(** [impl ConfigLayer for ServerTomlArgs]. *)
Definition toml_apply_layer (l : ServerTomlArgs) (c : ServerConfig) : ServerConfig :=
  mkServerConfig (config_file c)
    (override_opt (default_theme c) (t_default_theme l))
    (override (log_level c) (t_log_level l))
    (server_key c)
    (match t_http_server l with Some s => override_http (http_server c) s | None => http_server c end)
    (match t_upsd l with
     | Some section =>
         map_fold (fun key val upsd => <[key := override_upsd UpsdConfig_default val]> upsd)
                  (upsd c) section
     | None => upsd c
     end)
    (match t_users_file l with Some f => Some f | None => auth_users_file c end).

(** [impl ConfigLayer for ServerEnvArgs]. *)
Definition env_apply_layer (l : ServerEnvArgs) (c : ServerConfig) : ServerConfig :=
  let default_upsd_key := default DEFAULT_UPSD_KEY (e_upsd_name l) in
  let upsd := if bool_decide (is_Some (u_address (e_upsd l))) &&
                 negb (bool_decide (is_Some (upsd c !! default_upsd_key)))
              then <[default_upsd_key := UpsdConfig_default]> (upsd c) else upsd c in
  let upsd := match upsd !! default_upsd_key with
              | Some default_upsd => <[default_upsd_key := override_upsd default_upsd (e_upsd l)]> upsd
              | None => upsd
              end in
  mkServerConfig
    (override_opt (config_file c) (e_config_file l))
    (override_opt (default_theme c) (e_default_theme l))
    (override (log_level c) (e_log_level l))
    (override (server_key c) (e_server_key l))
    (override_http (http_server c) (e_http l))
    upsd
    (match e_users_file l with Some f => Some f | None => auth_users_file c end).

(** [impl ConfigLayer for ServerCliArgs]. *)
Definition cli_apply_layer (l : ServerCliArgs) (c : ServerConfig) : ServerConfig :=
  mkServerConfig
    (override_opt (config_file c) (c_config_file l))
    (override_opt (default_theme c) (c_default_theme l))
    (override (log_level c) (c_log_level l))
    (override (server_key c) (c_server_key l))
    (override_http (http_server c) (c_http l))
    (upsd c)
    (match c_with_auth l with Some f => Some f | None => auth_users_file c end).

> _What is being asked_
Please transcribe only the lines in the records above running from the line that has "(match t_upsd l with" through the line that has "Definition env_apply_layer (l", both included, exactly as they appear.

> _Your solution_
    (match t_upsd l with
     | Some section =>
         map_fold (fun key val upsd => <[key := override_upsd UpsdConfig_default val]> upsd)
                  (upsd c) section
     | None => upsd c
     end)
    (match t_users_file l with Some f => Some f | None => auth_users_file c end).

(** [impl ConfigLayer for ServerEnvArgs]. *)
Definition env_apply_layer (l : ServerEnvArgs) (c : ServerConfig) : ServerConfig :=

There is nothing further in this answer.